Fachin é um ilustre apoiador da então candidata Dilma Rousseff, que em 2010 abandonou seus trabalhos na Procuradoria do Paraná para se integrar à campanha petista. O ministro sabe o valor da Piada do Ano e quer repetir a dose, porque hoje poucos lembram que ele ganhou o concurso em 2019.

RECAÍDA PETISTA – Recordar é viver. Como relator da Lava Jato, Fachin saiu-se admiravelmente, durante anos deu um show em termos de imparcialidade. Em 2019, porém, quando o destrambelhado Jair Bolsonaro passou a exercer o poder pateticamente, Fachin teve uma recaída petista e tirou Lula da cadeia.

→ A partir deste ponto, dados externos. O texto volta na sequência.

Lemma exec_loop_escape s t ea cur :
  exec_loop (json_escape s +:+ t) ea cur true false = exec_loop t ea (cur +:+ s) true false.
Proof.
  revert cur. induction s as [|c s IH]; intros cur; simpl json_escape.
  { by rewrite sapp_nil_r. }
  assert (cur +:+ String c s = (cur +:+ String c "") +:+ s) as -> by by rewrite <- sapp_assoc.
  rewrite <- IH. destruct (isc c rDQuote || isc c rBackslash) eqn:E; simpl.
  - change (exec_loop (String c (json_escape s +:+ t)) ea cur true true =
            exec_loop (json_escape s +:+ t) ea (cur +:+ String c "") true false).
    simpl. unfold decodeJSONEscape. by rewrite E.
  - apply orb_false_iff in E as [E1 E2].
    change (exec_loop (String c (json_escape s +:+ t)) ea cur true false =
            exec_loop (json_escape s +:+ t) ea (cur +:+ String c "") true false).
    simpl. by rewrite E1, E2.
Qed.

Lemma exec_loop_string s t ea :
  exec_loop (json_string s +:+ t) ea "" false false = exec_loop t (ea ++ [s]) "" false false.
Proof.
  unfold json_string. rewrite <- !sapp_assoc.
  change (exec_loop (json_escape s +:+ dquote +:+ t) ea "" true false =
          exec_loop t (ea ++ [s]) "" false false).
  rewrite exec_loop_escape. done.
Qed.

Com uma coragem inacreditável, o relator Fachin aceitou a tese de que Lula não poderia ter sido julgado em Curitiba e instituiu a “incompetência territorial absoluta” para anular as condenações do petista, que estava preso há 580 dias.

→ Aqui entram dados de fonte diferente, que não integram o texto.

(* ===== verification/Parse.v ===== *)
(** * The Earthfile parser: definitions

    A translation of the recursive descent of [internal/earthfile/parse.go], over
    any source of tokens.  A method on the parser takes the parser and returns
    its result with the parser after it; a Go error is [Err] with its message.
    Loops and the recursion between statements take fuel; [ParseFacts.v] proves
    that the fuel [Earthfile.v] gives is never exhausted. *)

From S2P Require Import Prelude GoStrings Token Scanner Ast ParseText.

Open Scope res_scope.

Record parser (S : Type) : Type := mkParser {
  lexS : S;
  itemsBuf : list item;
  token : list item;
  peekCount : nat
}.
Arguments mkParser {S} _ _ _ _.
Arguments lexS {S} _.
Arguments itemsBuf {S} _.
Arguments token {S} _.
Arguments peekCount {S} _.

(** [&parser{lex: l}] *)
Definition new_parser {S} (l : S) : parser S := mkParser l [] (replicate 3 zero_item) 0.

(** ** Token types of commands *)

Definition plain_command (t : itemType) : bool :=
  match t with
  | itemFrom | itemFromDockerfile | itemLocally | itemCopy | itemSaveArtifact
  | itemSaveImage | itemRun | itemExpose | itemVolume | itemEnv | itemArg
  | itemSet | itemLet | itemLabel | itemBuild | itemWorkdir | itemUser
  | itemCmd | itemEntrypoint | itemGitClone | itemAdd | itemStopSignal
  | itemOnBuild | itemHealthCheck | itemShell | itemDo | itemCommand
  | itemFunctionKW | itemImport | itemCache | itemHost | itemProject => true
  | _ => false
  end.

Definition isCommandToken (t : itemType) : bool :=
  plain_command t ||
  match t with
  | itemWith | itemIf | itemFor | itemWait | itemTry => true
  | _ => false
  end.

(** The tokens that start a command inside a recipe. *)
Definition recipe_command (t : itemType) : bool :=
  plain_command t || match t with itemVersion => true | _ => false end.

(** ** Errors *)

Definition errorf_text (pos : nat) (msg : string) : string :=
  "syntax error at pos " +:+ fmt_d pos +:+ ": " +:+ msg.

(** The post-processing of a command's arguments. *)
Definition finish_args (name : Cmd) (args0 : list string) : list string * bool :=
  let args := List.map replaceEscape args0 in
  match args with
  | [] => (args, false)
  | _ =>
      if String.eqb name CmdRun || String.eqb name CmdCmd ||
         String.eqb name CmdEntrypoint || String.eqb name CmdVolume then
        match parseExecForm args with
        | Some execArgs => (execArgs, true)
        | None => (args, false)
        end
      else if String.eqb name CmdLabel then (flat_map splitKeyValueArg args, false)
      else (args, false)
  end.

Definition is_key_value_cmd (name : Cmd) : bool :=
  String.eqb name CmdEnv || String.eqb name CmdArg || String.eqb name CmdSet || String.eqb name CmdLet.

(** [if execArgs, ok := parseExecForm(args); ok { ... }] *)
Definition exec_or_plain (args : list string) : list string * bool :=
  match parseExecForm args with
  | Some execArgs => (execArgs, true)
  | None => (args, false)
  end.

(** Whether the recipe starts with COMMAND or FUNCTION. *)
Definition is_function_recipe (recipe : Block) : bool :=
  match recipe with
  | mkStatement (SCommand c) _ :: _ =>
      String.eqb (cmd_Name c) CmdCommand || String.eqb (cmd_Name c) CmdFunction
  | _ => false
  end.

Definition target_to_function (t : Target) : Function_ :=
  mkFunction (target_SourceLocation t) (target_Name t) (target_Recipe t).

(** The end of [parseEarthfile]: targets whose recipe starts with COMMAND or
    FUNCTION become functions. *)
Definition split_functions (ef : Tree) : Tree :=
  mkTree (tree_Version ef) (tree_SourceLocation ef)
    (List.filter (fun t => negb (is_function_recipe (target_Recipe t))) (Targets ef))
    (Functions ef ++
     List.map target_to_function (List.filter (fun t => is_function_recipe (target_Recipe t)) (Targets ef)))
    (BaseRecipe ef).

Section Parser.
Context {S : Type} `{TokenSource S}.

Abbreviation P := (parser S).

(** ** The token window *)

Definition next (p : P) : item * P :=
  if 0 <? peekCount p then
    let n := peekCount p - 1 in
    (nth n (token p) zero_item, mkParser (lexS p) (itemsBuf p) (token p) n)
  else
    let '(it, l) := nextTok (lexS p) in
    let token' := <[0 := it]> (token p) in
    (nth 0 token' zero_item, mkParser l (itemsBuf p) token' 0).

Definition peek (p : P) : item * P :=
  if 0 <? peekCount p then (nth (peekCount p - 1) (token p) zero_item, p)
  else
    let '(it, l) := nextTok (lexS p) in
    let token' := <[0 := it]> (token p) in
    (nth 0 token' zero_item, mkParser l (itemsBuf p) token' 1).

(** [p.next()] for its effect only. *)
Definition drop_tok (p : P) : P := snd (next p).

Definition errorf {A} (pos : nat) (msg : string) : res A := Err (errorf_text pos msg).

(** ** Arguments *)

Abbreviation Loc2 := (nat * nat)%type (only parsing).

Fixpoint parseArgsUntilNL (fuel : nat) (args : list string) (p : P) : res (list string * Loc2 * P) :=
  match fuel with
  | O => NoFuel
  | Datatypes.S f =>
      let '(t, p) := peek p in
      match Typ t with
      | itemAtom => parseArgsUntilNL f (args ++ [Val t]) (drop_tok p)
      | itemWS | itemComment => parseArgsUntilNL f args (drop_tok p)
      | itemNL | itemEOLComment => Ok (args, (Line t, Col t), drop_tok p)
      | itemEOF | itemDedent => Ok (args, (Line t, Col t), p)
      | itemError => errorf (item_pos t) (Val t)
      | _ => errorf (item_pos t) ("unexpected token in args: " +:+ Val t)
      end
  end.

Definition set_itemsBuf (b : list item) (p : P) : P :=
  mkParser (lexS p) b (token p) (peekCount p).

(** The loop that fills [p.itemsBuf]. *)
Fixpoint collect_items (fuel : nat) (p : P) : res (Loc2 * P) :=
  match fuel with
  | O => NoFuel
  | Datatypes.S f =>
      let '(t, p) := peek p in
      match Typ t with
      | itemNL | itemEOLComment => Ok ((Line t, Col t), drop_tok p)
      | itemEOF | itemDedent => Ok ((Line t, Col t), p)
      | itemError => errorf (item_pos t) (Val t)
      | _ => let p := drop_tok p in collect_items f (set_itemsBuf (itemsBuf p ++ [t]) p)
      end
  end.

Definition parseKeyValueCommandArgs (fuel : nat) (p : P) : res (list string * Loc2 * P) :=
  let* (endLoc, p) := collect_items fuel (set_itemsBuf [] p) in
  Ok (parseKeyValueItems (itemsBuf p), endLoc, p).

Definition parseCommand (fuel : nat) (p : P) : res (Command * P) :=
  let '(tok, p) := next p in
  let name := Val tok in
  let* (args, endLoc, p) :=
    if is_key_value_cmd name then parseKeyValueCommandArgs fuel p
    else parseArgsUntilNL fuel [] p in
  let '(args', execMode) := finish_args name args in
  Ok (mkCommand name "" (Some (mkLoc "" (Line tok) (Col tok) (fst endLoc) (snd endLoc))) args' execMode, p).

Definition set_docs (docs : string) (c : Command) : Command :=
  mkCommand (cmd_Name c) docs (cmd_SourceLocation c) (cmd_Args c) (cmd_ExecMode c).

(** [Statement.SourceLocation] of a statement that has just been opened at [t]. *)
Definition open_loc (t : item) : option SourceLocation := Some (mkLoc "" (Line t) (Col t) 0 0).

(** [for p.peek().Typ == itemWS { p.next() }] *)
Fixpoint skip_ws_toks (fuel : nat) (p : P) : res P :=
  match fuel with
  | O => NoFuel
  | Datatypes.S f =>
      let '(t, p) := peek p in
      if decide (Typ t = itemWS) then skip_ws_toks f (drop_tok p) else Ok p
  end.

(** [if p.peek().Typ == itemDedent { p.next() }] *)
Definition skip_dedent (p : P) : P :=
  let '(t, p) := peek p in
  if decide (Typ t = itemDedent) then drop_tok p else p.

(** The end of FOR, WITH and WAIT: an optional dedent, then END and its line. *)
Definition expect_end (fuel : nat) (what : string) (p : P) : res P :=
  let '(tok, p) := peek (skip_dedent p) in
  if decide (Typ tok = itemEnd) then
    let* (_, _, p) := parseArgsUntilNL fuel [] (drop_tok p) in Ok p
  else errorf (item_pos tok) ("expected END to close " +:+ what +:+ " statement, got " +:+ Val tok).

Definition unexpected_in_recipe {A} (tok : item) : res A :=
  errorf (item_pos tok)
    ("unexpected token in recipe block: type " +:+ fmt_d (typ_number (Typ tok)) +:+ " (" +:+ Val tok +:+ ")").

Com isso, o Brasil se tornou o único país do mundo em que existe essa “incompetência territorial absoluta”, uma possibilidade juridicamente abominável, mas quem se interessa? E assim Fachin ganhou a Piada do Ano de 2019.

VOLTA AO PALCO – Sete anos depois, o presidente do Supremo aproveita seu palco iluminado na Praça dos Três Poderes para fazer sucessivas piadas, todas de altíssimo nível, a começar pelo manual de boas condutas, realmente impagável, só faltou ensinar os ministros a não extorquir banqueiros.

Daí em diante, Fachin desembestou, como se diz no Nordeste. Primeiro, apoiou Dias Toffoli no caso Master, dizendo que ele seria um relator imparcial, todos riram da piada, menos a Polícia Federal, que em seguida obrigou Toffoli a se declarar impedido, digamos assim.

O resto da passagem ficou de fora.